• [WHAT TO WORK ON]: Set down the entries below once more, precisely as they stand.

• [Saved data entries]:
(** X9: a training run that meets no fault takes exactly one optimizer
    step per batch the train loader yields over its epochs, neither more
    nor fewer. *)
Theorem one_step_per_batch (B : Backend) (argv : Args) (env : Env B) :
  eval argv = false -> (0 < batch_size argv)%Z -> resume_ok B argv env ->
  env_test env <> [] -> (forall e, env_train env e <> []) ->
  let final := snd (main B argv env) in
  let total :=
    batches_in_epochs B argv env O (Z.to_nat (num_epochs argv)) in
  st_steps final = total /\ count_steps (st_trace final) = total.
Proof.
  intros Heval Hbatch Hres Htest Htrain.
  destruct (main_training_state B argv env Heval Hbatch Hres Htest Htrain)
    as (s' & Hmain & Hsteps & Hcount & _).
  rewrite Hmain. simpl. auto.
Qed.

Lemma one_step_per_batch_witness :
  st_steps (snd (main Toy.backend Toy.argv Toy.env)) = 4%nat /\
  count_steps (st_trace (snd (main Toy.backend Toy.argv Toy.env))) = 4%nat.
Proof.
  apply (one_step_per_batch Toy.backend Toy.argv Toy.env);
    [reflexivity | reflexivity | intros H; discriminate H | discriminate
    | intros e; discriminate].
Defined.

Lemma epoch_events_save (B : Backend) (argv : Args) (env : Env B)
    (epoch : nat) (s : State B) (p : string) :
  In (EvSave p) (epoch_events B argv env epoch s) ->
  p = model_filepath argv /\ saves_in argv epoch = true.
Proof.
  unfold epoch_events. intros Hin.
  apply in_app_or in Hin as [Hin|Hin];
    [destruct Hin as [Hin|[]]; discriminate|].
  apply in_app_or in Hin as [Hin|Hin].
  { destruct (saves_in argv epoch); [|destruct Hin].
    split; [|reflexivity]. unfold periodic_events in Hin. simpl in Hin.
    repeat (destruct Hin as [Hin|Hin]; try discriminate).
    - now injection Hin.
    - destruct Hin. }
  apply in_app_or in Hin as [Hin|Hin];
    [destruct Hin as [Hin|[]]; discriminate|].
  apply in_app_or in Hin as [Hin|Hin];
    [|destruct Hin as [Hin|[]]; discriminate].
  pose proof (loop_events_batch (batches (train_loader B argv env epoch)))
    as Hall.
  rewrite List.Forall_forall in Hall. specialize (Hall _ Hin). discriminate.
Qed.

• [COMPLETED EXERCISE]:
(** X9: a training run that meets no fault takes exactly one optimizer
    step per batch the train loader yields over its epochs, neither more
    nor fewer. *)
Theorem one_step_per_batch (B : Backend) (argv : Args) (env : Env B) :
  eval argv = false -> (0 < batch_size argv)%Z -> resume_ok B argv env ->
  env_test env <> [] -> (forall e, env_train env e <> []) ->
  let final := snd (main B argv env) in
  let total :=
    batches_in_epochs B argv env O (Z.to_nat (num_epochs argv)) in
  st_steps final = total /\ count_steps (st_trace final) = total.
Proof.
  intros Heval Hbatch Hres Htest Htrain.
  destruct (main_training_state B argv env Heval Hbatch Hres Htest Htrain)
    as (s' & Hmain & Hsteps & Hcount & _).
  rewrite Hmain. simpl. auto.
Qed.

Lemma one_step_per_batch_witness :
  st_steps (snd (main Toy.backend Toy.argv Toy.env)) = 4%nat /\
  count_steps (st_trace (snd (main Toy.backend Toy.argv Toy.env))) = 4%nat.
Proof.
  apply (one_step_per_batch Toy.backend Toy.argv Toy.env);
    [reflexivity | reflexivity | intros H; discriminate H | discriminate
    | intros e; discriminate].
Defined.

Lemma epoch_events_save (B : Backend) (argv : Args) (env : Env B)
    (epoch : nat) (s : State B) (p : string) :
  In (EvSave p) (epoch_events B argv env epoch s) ->
  p = model_filepath argv /\ saves_in argv epoch = true.
Proof.
  unfold epoch_events. intros Hin.
  apply in_app_or in Hin as [Hin|Hin];
    [destruct Hin as [Hin|[]]; discriminate|].
  apply in_app_or in Hin as [Hin|Hin].
  { destruct (saves_in argv epoch); [|destruct Hin].
    split; [|reflexivity]. unfold periodic_events in Hin. simpl in Hin.
    repeat (destruct Hin as [Hin|Hin]; try discriminate).
    - now injection Hin.
    - destruct Hin. }
  apply in_app_or in Hin as [Hin|Hin];
    [destruct Hin as [Hin|[]]; discriminate|].
  apply in_app_or in Hin as [Hin|Hin];
    [|destruct Hin as [Hin|[]]; discriminate].
  pose proof (loop_events_batch (batches (train_loader B argv env epoch)))
    as Hall.
  rewrite List.Forall_forall in Hall. specialize (Hall _ Hin). discriminate.
Qed.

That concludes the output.